Their 4th studio album, entitled Peace Was Never an Option was released on 11 November 2013.

Man Must die entered the studio in 2018 to record the "Gagging Order" EP. This included 2 covers and the "Slave to the Animal" single and was released in 2019.

On 20 January 2023, the band announced their fifth album, The Pain Behind It All, would be released on 17 February, and also released the music video for the album's title track.

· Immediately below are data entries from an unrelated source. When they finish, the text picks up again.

#[export] Instance StaticGauge_eq_dec : EqDecision StaticGauge.
Proof. solve_decision. Defined.

(** The registry's map, the Prometheus registry, the values of the gauges, and
    the values set in the two legacy vectors. *)
Record staticGaugeRegistry (R : Type) : Type := mkRegistry {
  poolToGauges : gmap string (gmap string StaticGauge);
  prom : R;
  next_id : nat;
  gauge_values : gmap nat float64;
  poolFreeGauge : gmap (string * string) float64;
  freeBlocks : gmap (string * string) float64
}.
Arguments mkRegistry {_} _ _ _ _ _ _.
Arguments poolToGauges {_} _.
Arguments prom {_} _.
Arguments next_id {_} _.
Arguments gauge_values {_} _.
Arguments poolFreeGauge {_} _.
Arguments freeBlocks {_} _.

Definition commonSizes : list string := ["24"; "28"; "20"].

Definition is_test_pool (poolName : string) : bool := String.prefix "nonexistent-pool-" poolName.

Section Model.
Context {R : Type} `{PromRegistry R}.
Implicit Types st : staticGaugeRegistry R.

Definition set_maps st (m : gmap string (gmap string StaticGauge)) : staticGaugeRegistry R :=
  mkRegistry m (prom st) (next_id st) (gauge_values st) (poolFreeGauge st) (freeBlocks st).

Definition getPoolGauge st (poolName size : string) : option StaticGauge :=
  match poolToGauges st !! poolName with
  | None => None
  | Some gauges => gauges !! size
  end.

(** Store a gauge for a size that has none yet. *)
Definition add_gauge st (poolName size : string) (gauges : gmap string StaticGauge)
    : StaticGauge * staticGaugeRegistry R :=
  if negb (bool_decide (size ∈ commonSizes))
  then (nilSafeGauge, set_maps st (<[poolName := <[size := nilSafeGauge]> gauges]> (poolToGauges st)))
  else
    let id := next_id st in
    (GaugeAt id,
     mkRegistry (<[poolName := <[size := GaugeAt id]> gauges]> (poolToGauges st))
       (Register (prom st) (poolName, size) id) (S id)
       (<[id := float_of_Z 0]> (gauge_values st)) (poolFreeGauge st) (freeBlocks st)).

(** The section under the write lock. *)
Definition register_locked st (poolName size : string) : StaticGauge * staticGaugeRegistry R :=
  match poolToGauges st !! poolName with
  | Some gauges =>
      match gauges !! size with
      | Some gauge => (gauge, st)
      | None => add_gauge st poolName size gauges
      end
  | None => add_gauge st poolName size ∅
  end.

(** The read lock saw the state [seen]; the write lock is taken at [st]. *)
Definition registerPoolGaugeForSize (seen st : staticGaugeRegistry R) (poolName size : string)
    : StaticGauge * staticGaugeRegistry R :=
  if is_test_pool poolName then (nilSafeGauge, st)
  else match getPoolGauge seen poolName size with
       | Some gauge => (gauge, st)
       | None => register_locked st poolName size
       end.

(** [metrics.Registry.Unregister(gauge.free)]; the no-op gauge is never
    registered. *)
Definition unregister_gauge (poolName : string) (p : R) (sg : string * StaticGauge) : R :=
  match sg.2 with
  | nilSafeGauge => p
  | GaugeAt _ => Unregister p (poolName, sg.1)
  end.

Definition unregisterPoolGauges st (poolName : string) : staticGaugeRegistry R :=
  match poolToGauges st !! poolName with
  | None => st
  | Some gauges =>
      mkRegistry (delete poolName (poolToGauges st))
        (foldl (unregister_gauge poolName) (prom st) (map_to_list gauges))
        (next_id st) (gauge_values st) (poolFreeGauge st) (freeBlocks st)
  end.

Definition ensurePoolGauge st (pool size : string) : StaticGauge * staticGaugeRegistry R :=
  match getPoolGauge st pool size with
  | Some gauge => (gauge, st)
  | None =>
      if is_test_pool pool then (nilSafeGauge, st)
      else registerPoolGaugeForSize st st pool size
  end.

(** The map of a pool is created if absent. *)
Definition init_pool st (poolName : string) : staticGaugeRegistry R :=
  match poolToGauges st !! poolName with
  | Some _ => st
  | None => set_maps st (<[poolName := ∅]> (poolToGauges st))
  end.

(** [order] is the order in which the map of common sizes is ranged over. *)
Definition RegisterPoolGauges (order : list string) st (poolName : string) : staticGaugeRegistry R :=
  let st := init_pool st poolName in
  let st := (registerPoolGaugeForSize st st poolName "24").2 in
  foldl (λ st size, if negb (bool_decide (size = "24"))
                    then (registerPoolGaugeForSize st st poolName size).2 else st) st order.

Definition UnregisterPoolGauges st (poolName : string) : staticGaugeRegistry R :=
  unregisterPoolGauges st poolName.

(** [g.free.Set(v)]; the no-op gauge is not exported, its value is not kept. *)
Definition set_gauge st (g : StaticGauge) (v : float64) : staticGaugeRegistry R :=
  match g with
  | nilSafeGauge => st
  | GaugeAt id => mkRegistry (poolToGauges st) (prom st) (next_id st) (<[id := v]> (gauge_values st))
                    (poolFreeGauge st) (freeBlocks st)
  end.

Definition recordPoolMetrics (useLegacyVec : bool) st (pool : SubnetPool) (sizeKey : string) (free : Z)
    : staticGaugeRegistry R :=
  let numericSizeKey := trim_slash sizeKey in
  let name := Name (pl_meta pool) in
  if useLegacyVec then
    mkRegistry (poolToGauges st) (prom st) (next_id st) (gauge_values st)
      (<[(name, numericSizeKey) := float_of_Z free]> (poolFreeGauge st))
      (<[(name, numericSizeKey) := float_of_Z free]> (<[(name, sizeKey) := float_of_Z free]> (freeBlocks st)))
  else
    let '(g, st) := ensurePoolGauge st name numericSizeKey in
    set_gauge st g (float_of_Z free).

(** ** The event handler, as a predicate with effects *)

Definition PoolGaugePredicate (order : list string) (e : watch_event) st : bool * staticGaugeRegistry R :=
  match e with
  | CreateEvent (OPool pool) => (false, RegisterPoolGauges order st (Name (pl_meta pool)))
  | DeleteEvent (OPool pool) => (false, UnregisterPoolGauges st (Name (pl_meta pool)))
  | _ => (false, st)
  end.

(** Gauges of the pools of a list; the list's error is only logged. *)
Definition RegisterAllPoolGauges (order : list string) st (pools : result (list SubnetPool))
    : staticGaugeRegistry R :=
  match pools with
  | Err _ => st
  | Ok items => foldl (λ st pool, RegisterPoolGauges order st (Name (pl_meta pool))) st items
  end.
End Model.

(** * Invariant *)

Section Invariant.
Context {R : Type} `{PromRegistryLaws R}.
Implicit Types st : staticGaugeRegistry R.

(** The gauges exported are exactly the objects of the map, each under its
    pool and size; common sizes have an object of their own, the others the
    no-op gauge. *)
Record wf st : Prop := {
  wf_exported p s id : getPoolGauge st p s = Some (GaugeAt id) <-> registered (prom st) (p, s) = Some id;
  wf_live p s id : getPoolGauge st p s = Some (GaugeAt id) ->
    (id < next_id st)%nat /\ s ∈ commonSizes /\ is_Some (gauge_values st !! id);
  wf_noop p s : getPoolGauge st p s = Some nilSafeGauge -> s ∉ commonSizes;
  wf_unique p s p' s' id : getPoolGauge st p s = Some (GaugeAt id) ->
    getPoolGauge st p' s' = Some (GaugeAt id) -> (p, s) = (p', s')
}.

On 30 July 2024, the band announced on Facebook that they were disbanding, stating "Thank you to everyone who has supported MMD throughout the years. It's now time we officially say goodbye. Love and respect."

== Musical style ==
Man Must Die are known and praised for their highly energetic music style, with early releases containing elements of technical death metal, melodic death metal and even influences from old-school hardcore punk. Later releases show much more melodic elements coupled with a deathgrind-based sound. Vocalist Joe McGlynn deploys a vast variety of techniques. Ranging from harsh death growls to a high-pitched shriek and even the occasional spoken word more akin to the aforementioned hardcore genre. The lyrics deal with religion, murder, death, hate and warfare, usually written in a very aggressive fashion.

== Personnel ==
- Final lineup
- Joe McGlynn – vocals (2002–2024)
- Alan McFarland – guitar (2002–2024)
- James Wright – bass (2017–2024)
- Tony Corio – drums (2017–2024)
- Michael Allan – guitar (2018–2024)

- Former members
- Danny McNab – bass (2002–2012)
- John Lee – drums (2002–2008)
- Matt Holland – drums (2008–2011)
- René Hauffe – guitar (2009)
- Davy Sandford – guitar (2009–2010)
- James Burke – drums (2012–2017)
- Daniel Firth – bass (2012–2017)

- Live members
- Todd Hansen – drums (2012)
- JJ McGowan – guitar (2010–2017)

==Discography==
- Studio albums
- ...Start Killing (2004)
- The Human Condition (Man Must Die album)|The Human Condition (2007)
- No Tolerance for Imperfection (2009)
- Peace Was Never an Option (2013)
- The Pain Behind It All (2023)

- EPs
- Gagging Order (2019)

- Demos
- The Season of Evil (2003)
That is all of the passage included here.